[Collected data]
Lemma Forall_removelast {A} (P : A -> Prop) (l : list A) :
  Forall P l -> Forall P (removelast l).
Proof.
  induction 1 as [|x l Hx Hl IH]; [constructor|].
  destruct l as [|y l]; [constructor|].
  change (Forall P (x :: removelast (y :: l))). now constructor.
Qed.

Lemma afterTrim_allocated s : allocated s -> allocated (afterTrim s).
Proof.
  intros Hal. unfold afterTrim.
  destruct (last (messages s)) as [l|]; [|exact Hal].
  destruct (decide (msg_role (messageAt s l) = assistant)); [|exact Hal].
  destruct Hal as [Hc Ha Hm Hp Ho].
  destruct (N.eqb (msg_id (messageAt s l)) 0);
    constructor; simpl; try assumption; now apply Forall_removelast.
Qed.

Lemma afterTrim_frame s :
  promptList (afterTrim s) = promptList s /\
  backend (afterTrim s) = backend s /\
  currentModel (afterTrim s) = currentModel s /\
  historyMessageLength (afterTrim s) = historyMessageLength s /\
  clock (afterTrim s) = clock s /\ ticks (afterTrim s) = ticks s /\
  messageNext (db (afterTrim s)) = messageNext (db s).
Proof.
  unfold afterTrim.
  destruct (last (messages s)) as [l|]; [|now repeat split].
  destruct (decide (msg_role (messageAt s l) = assistant)); [|now repeat split].
  destruct (N.eqb (msg_id (messageAt s l)) 0); now repeat split.
Qed.

(** C1, as amended.  With a history length [n] of at least one,
    [addUserMessage] and [regenerateResponse] send the last [n] messages of
    the visible message list (all of them when there are fewer), which at
    that moment ends with the new, still empty assistant message; in front
    of them goes the system message that the engine captured last, whichever
    chat it was captured for, when there is one. *)
Theorem history_is_bounded_window (s : State) (a : loc) (n : Z) :
  allocated s ->
  activeChat s = Some a ->
  historyMessageLength s = Some n ->
  0 < n ->
  let cid := chat_id (chatAt s a) in
  let window shown := promptList s ++ lastN (Z.to_nat n) shown in
  (forall content parts ending,
     backend (exec (addUserMessage content
                      (mkStream (List.map Part parts) ending)) s) =
     backend s ++
     [OllamaChat (currentModel s)
        (window
           (messageList s ++
            [mkMessage (messageNext (db s)) cid user content None
                       (clock s (ticks s));
             mkMessage (N.succ (messageNext (db s))) cid assistant "" None
                       (clock s (S (ticks s)))]))]) /\
  (forall parts ending,
     backend (exec (regenerateResponse
                      (mkStream (List.map Part parts) ending)) s) =
     backend s ++
     [OllamaChat (currentModel s)
        (window
           (trimmed (messageList s) ++
            [mkMessage (messageNext (db s)) cid assistant "" None
                       (clock s (ticks s))]))]).
Proof.
  intros Hal Ha Hn Hpos cid window. split.
  - intros content parts ending. unfold exec.
    destruct (generate_request cid parts (afterUserMessage cid content s))
      as (s' & Hrun & F).
    rewrite (addUserMessage_eq content _ ending s a s' Ha Hrun). simpl.
    rewrite settle_backend, (frame_backend _ _ F).
    rewrite (afterRequest_backend cid _
               (afterUserMessage_allocated cid content s Hal)).
    unfold historyValues.
    rewrite afterUserMessage_prompt, afterUserMessage_messageList by exact Hal.
    simpl. rewrite Hn. simpl. rewrite js_slice_window by exact Hpos.
    now rewrite <- app_assoc.
  - intros parts ending. unfold exec.
    destruct (generate_request cid parts (afterTrim s)) as (s' & Hrun & F).
    rewrite (regenerateResponse_eq _ ending s a s' Ha Hrun). simpl.
    rewrite settle_backend, (frame_backend _ _ F).
    rewrite (afterRequest_backend cid _ (afterTrim_allocated s Hal)).
    unfold historyValues. rewrite afterTrim_messageList.
    destruct (afterTrim_frame s) as (-> & -> & -> & -> & -> & -> & ->).
    rewrite Hn. simpl. now rewrite js_slice_window by exact Hpos.
Qed.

PROBLEM. Take every line from the data above that holds "split" and copy it out.

TASK ANSWER.
  destruct (last (messages s)) as [l|]; [|now repeat split].
  destruct (decide (msg_role (messageAt s l) = assistant)); [|now repeat split].
  destruct (N.eqb (msg_id (messageAt s l)) 0); now repeat split.
  intros Hal Ha Hn Hpos cid window. split.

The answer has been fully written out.